To realize the full impact of these reforms, we must address the transition from incarceration back into the community. The communities we represent – Dorchester, Mattapan, Roxbury, Hyde Park, and Milton – know all too well the roadblocks facing those returning from incarceration and trying to start a new life. Men and women often leave a jail or prison in the same clothes they were wearing when they went in. They often do not have a valid ID to get a job or rent an apartment, money to buy food, or even a safe place to spend their first night outside of a cell.
To bridge the gap between incarceration and the community, we need community-based residential reentry centers supporting individuals during that critical time. In the Commonwealth, we spend more than $50,000 per year to incarcerate a single person. Quality reentry programming is absolutely the right thing to do on a human level. But it is also an important investment in ensuring that those leaving prison have a foundation for transitioning back into society, in the process making it far less likely they will reoffend.
At a reentry event this past November, we heard from a room packed with concerned community stakeholders about the potential closing of McGrath House and Brooke House, reentry programs that have operated successfully in Boston for several decades. We heard about how supportive these community-based residential reentry programs are in helping our returning citizens find permanent housing, attend reentry workshops and job training offered by partners such as Dorchester Bay Economic Development, access mental health and substance use counseling, and reconnect with their families and communities. And we heard about how their funding has been dwindling.
Since then, McGrath House, Massachusetts’s only residential reentry program exclusively for women, has closed due to lack of funding, and the Brooke House reentry program for men is in jeopardy of closing in the next few months without additional funding. A group of community stakeholders sent a letter to the Legislature in November urging us to take action to prevent the closing of the Brooke facility, which would result in a loss of 65 community-based residential reentry beds, in addition to McGrath’s 32 beds.
We answered that call. Together we co-sponsored language that – with support from many of our House colleagues, community organizations, and individuals who made their voices heard – led to the inclusion of $3 million dedicated to residential reentry programs in the House budget proposal for 2019. This would represent the state’s largest ever investment in these vital resources and prevent the troubling trend of reentry programs disappearing.
We have heard loud and clear about the impact of those programs closing from individuals who have been directly impacted.
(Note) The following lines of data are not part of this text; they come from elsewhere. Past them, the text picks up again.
(* ===== verification/L2Hub.v ===== *)
(** * The learning Ethernet switch ([src/src/l2hub.rs])

    VLAN sets and port modes, the egress forms of a frame, the learning
    table with its limits, learning, lookup, flooding and forwarding, and
    the configuration of ports.  Locks are sequential steps; a clock reading
    is an argument of the operation that reads it.  A frame handed to a
    device is a pair of the port's id and the bytes. *)

From S2P Require Import Prelude Bitmap Frame HubStats Depth.

Definition MAC_AGING : Z := 300 * 10 ^ 9.
Definition MAC_TABLE_MAX_SIZE : Z := 8192.
Definition DEFAULT_PORT_MAC_LIMIT : Z := 1024.

(** ** VLAN sets *)

Inductive VlanSet := All | Bits (b : list Z).

Definition vs_all : VlanSet := All.
Definition vs_none : VlanSet := Bits (replicate 64 0).

Definition bits_mut (s : VlanSet) : list Z :=
  match s with All => replicate 64 U64_MAX | Bits b => b end.

Definition vs_insert (s : VlanSet) (vlan : Z) : VlanSet :=
  if vlan >? 4095 then s else Bits (set_bit (bits_mut s) (vlan / 64) (vlan mod 64)).

Definition vs_remove (s : VlanSet) (vlan : Z) : VlanSet :=
  if vlan >? 4095 then s else Bits (clear_bit (bits_mut s) (vlan / 64) (vlan mod 64)).

Definition from_ids (ids : list Z) : VlanSet := foldl vs_insert vs_none ids.

Definition vs_contains (s : VlanSet) (vlan : Z) : bool :=
  if vlan >? 4095 then false
  else match s with All => true | Bits b => test_bit b (vlan / 64) (vlan mod 64) end.

(** ** Port modes *)

Inductive PortMode :=
| Access (vlan : Z)
| Trunk (allowed : VlanSet) (native : option Z).

Definition transparent : PortMode := Trunk vs_all (Some 0).

Inductive TagAction := Untagged | Tagged (vlan : Z).

Definition ingress_vlan (m : PortMode) (tagged : option Z) : option Z :=
  let tagged := t ← tagged; if negb (t =? 0) then Some t else None in
  match m, tagged with
  | Access vlan, None => Some vlan
  | Access _, Some _ => None
  | Trunk allowed _, Some t => if vs_contains allowed t then Some t else None
  | Trunk allowed native, None => n ← native; if vs_contains allowed n then Some n else None
  end.

Definition egress (m : PortMode) (vlan : Z) : option TagAction :=
  match m with
  | Access v => if v =? vlan then Some Untagged else None
  | Trunk allowed native =>
      if negb (vs_contains allowed vlan) then None
      else if bool_decide (native = Some vlan) then Some Untagged
      else Some (Tagged vlan)
  end.

(** ** The forms of one frame on the way out, each built at most once *)

Record Egress := mkEgress { original : list Z; pcp : Z; untagged : option (list Z); tagged : option (Z * list Z) }.

Definition Egress_new (f : list Z) : Egress := mkEgress f (vlan_pcp f) None None.

Definition apply (e : Egress) (a : TagAction) : Egress * option (list Z) :=
  match a with
  | Untagged =>
      if negb (has_vlan (original e)) then (e, Some (original e))
      else
        let buf := match untagged e with Some b => b | None => pop_vlan (original e) end in
        (mkEgress (original e) (pcp e) (Some buf) (tagged e), if negb (has_vlan buf) then Some buf else None)
  | Tagged vlan =>
      if has_vlan (original e) && (vlan_id (original e) =? vlan) then (e, Some (original e))
      else
        match tagged e with
        | Some (v, buf) =>
            if v =? vlan then (e, Some buf)
            else
              let base := if has_vlan (original e) then pop_vlan (original e) else original e in
              if has_vlan base then (e, None)
              else let out := push_vlan base vlan (pcp e) in
                   (mkEgress (original e) (pcp e) (untagged e) (Some (vlan, out)), Some out)
        | None =>
            let base := if has_vlan (original e) then pop_vlan (original e) else original e in
            if has_vlan base then (e, None)
            else let out := push_vlan base vlan (pcp e) in
                 (mkEgress (original e) (pcp e) (untagged e) (Some (vlan, out)), Some out)
        end
  end.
In the beginning of April, the Suffolk County Sheriff’s Department and the Boston City Council hosted a hearing on reentry at the Suffolk County House of Corrections. Four incarcerated individuals spoke about their experiences, and three expressed deep concerns about where they would live the day they got out of jail. They spoke about how shelters were their only options and how that would most likely lead to a relapsing into substance abuse or reoffending, and how much they wish they had pre-release reentry programs such as McGrath House or Brooke House available to them so that they could have safe and stable housing to help get them back on their feet.
And we heard from the Pine Street Inn that the default plan should not be for an individual to leave jail or prison and walk directly through their doors. There are better options.
The Massachusetts Organization for Addiction Recovery testified about the importance of community-based residential reentry programs in supporting individuals in recovery and connecting them with crucial substance use services and medication assisted treatment that may save their lives. Department of Public Health statistics show that recently released inmates are 120 times more likely to die from overdose than non-inmates, especially in the first few months following release.
Community-based residential reentry services are needed, and they work. They can reduce recidivism by up to 25 percent for individuals assessed as high risk, yet we are currently woefully underfunding these programs. Other states such as New Jersey, Michigan, and Ohio invest millions in them, and it is time we do the same. We urge our colleagues in the Legislature to support the $3 million budget line item for community-based residential reentry services.
Massachusetts has taken a huge step forward with criminal justice reform. Let’s make sure we carry through with a real investment in reentry.